[Collection entries]
(** A closed shift is final: whatever requests follow, its row and its entries
    stay exactly as they are; the ledger of every shift only grows, a shift keeps its
    identity and its opening float, and no step is erased from its close history. *)
Theorem closed_shift_is_final d qs :
  cash_entries d `prefix_of` cash_entries (serve_all d qs) /\
  forall k s, pos_shifts d !! k = Some s -> exists s', pos_shifts (serve_all d qs) !! k = Some s' /\ shift_identity s' = shift_identity s /\
    sh_history s `prefix_of` sh_history s' /\ (sh_status s = CLOSED -> s' = s /\ entries_of k (serve_all d qs) = entries_of k d).
Proof. exact (serve_all_kept d qs). Qed.

(** ** The close policy *)

Lemma finalizeClose_row t i s c p entryId now clock d v d' : finalizeClose t i s c p entryId now clock d = Ok (v, d') ->
  pos_shifts d' !! (t, i) = Some (ps_row v) /\ sh_status (ps_row v) = CLOSED /\ sh_actual (ps_row v) = Some (nval (cd_counted p)) /\
  sh_variance (ps_row v) = Some (nval (cd_variance p)) /\ Z.abs (nval (cd_variance p)) <= MAX_SAFE_INTEGER.
Proof.
  unfold finalizeClose. cbv zeta. intros H. inv_run. match goal with E : ps_row v = _ |- _ => rewrite E end. cbn. by rewrite lookup_insert_eq.
Qed.

(** Where the count of a close comes from. *)
Definition count_source (s : ShiftRow) (dto : CloseShiftReqDto) (a : Z) : Prop :=
  cz_actual dto = Some a \/ (cz_actual dto = None /\ sh_status s = PENDING_CLOSE /\ sh_actual s = Some a).

Lemma count_of_source s actor dto d c d' : count_of s actor (cz_actual dto) d = Ok (c, d') -> exists a, c.1.1 = int a /\ count_source s dto a.
Proof.
  unfold count_of, count_source. destruct (cz_actual dto) as [a|].
  - intros H. inv_shift. exists a. split; [|by left]. cbn.
    match goal with H' : vndNumber _ = Ok _, H2 : parseVndAmount _ _ = Ok _ |- _ =>
      apply vndNumber_Ok in H' as [-> _]; apply parseVndAmount_num in H2 as [E _]; by rewrite E end.
  - destruct (sh_status s); try done. destruct (sh_actual s) as [a|]; [|done]. intros H. inv_run. eexists. split; [done|]. by right.
Qed.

§ Instructions for the task: Could you reproduce every record exactly as it appears?

§ Response to this exercise:
(** A closed shift is final: whatever requests follow, its row and its entries
    stay exactly as they are; the ledger of every shift only grows, a shift keeps its
    identity and its opening float, and no step is erased from its close history. *)
Theorem closed_shift_is_final d qs :
  cash_entries d `prefix_of` cash_entries (serve_all d qs) /\
  forall k s, pos_shifts d !! k = Some s -> exists s', pos_shifts (serve_all d qs) !! k = Some s' /\ shift_identity s' = shift_identity s /\
    sh_history s `prefix_of` sh_history s' /\ (sh_status s = CLOSED -> s' = s /\ entries_of k (serve_all d qs) = entries_of k d).
Proof. exact (serve_all_kept d qs). Qed.

(** ** The close policy *)

Lemma finalizeClose_row t i s c p entryId now clock d v d' : finalizeClose t i s c p entryId now clock d = Ok (v, d') ->
  pos_shifts d' !! (t, i) = Some (ps_row v) /\ sh_status (ps_row v) = CLOSED /\ sh_actual (ps_row v) = Some (nval (cd_counted p)) /\
  sh_variance (ps_row v) = Some (nval (cd_variance p)) /\ Z.abs (nval (cd_variance p)) <= MAX_SAFE_INTEGER.
Proof.
  unfold finalizeClose. cbv zeta. intros H. inv_run. match goal with E : ps_row v = _ |- _ => rewrite E end. cbn. by rewrite lookup_insert_eq.
Qed.

(** Where the count of a close comes from. *)
Definition count_source (s : ShiftRow) (dto : CloseShiftReqDto) (a : Z) : Prop :=
  cz_actual dto = Some a \/ (cz_actual dto = None /\ sh_status s = PENDING_CLOSE /\ sh_actual s = Some a).

Lemma count_of_source s actor dto d c d' : count_of s actor (cz_actual dto) d = Ok (c, d') -> exists a, c.1.1 = int a /\ count_source s dto a.
Proof.
  unfold count_of, count_source. destruct (cz_actual dto) as [a|].
  - intros H. inv_shift. exists a. split; [|by left]. cbn.
    match goal with H' : vndNumber _ = Ok _, H2 : parseVndAmount _ _ = Ok _ |- _ =>
      apply vndNumber_Ok in H' as [-> _]; apply parseVndAmount_num in H2 as [E _]; by rewrite E end.
  - destruct (sh_status s); try done. destruct (sh_actual s) as [a|]; [|done]. intros H. inv_run. eexists. split; [done|]. by right.
Qed.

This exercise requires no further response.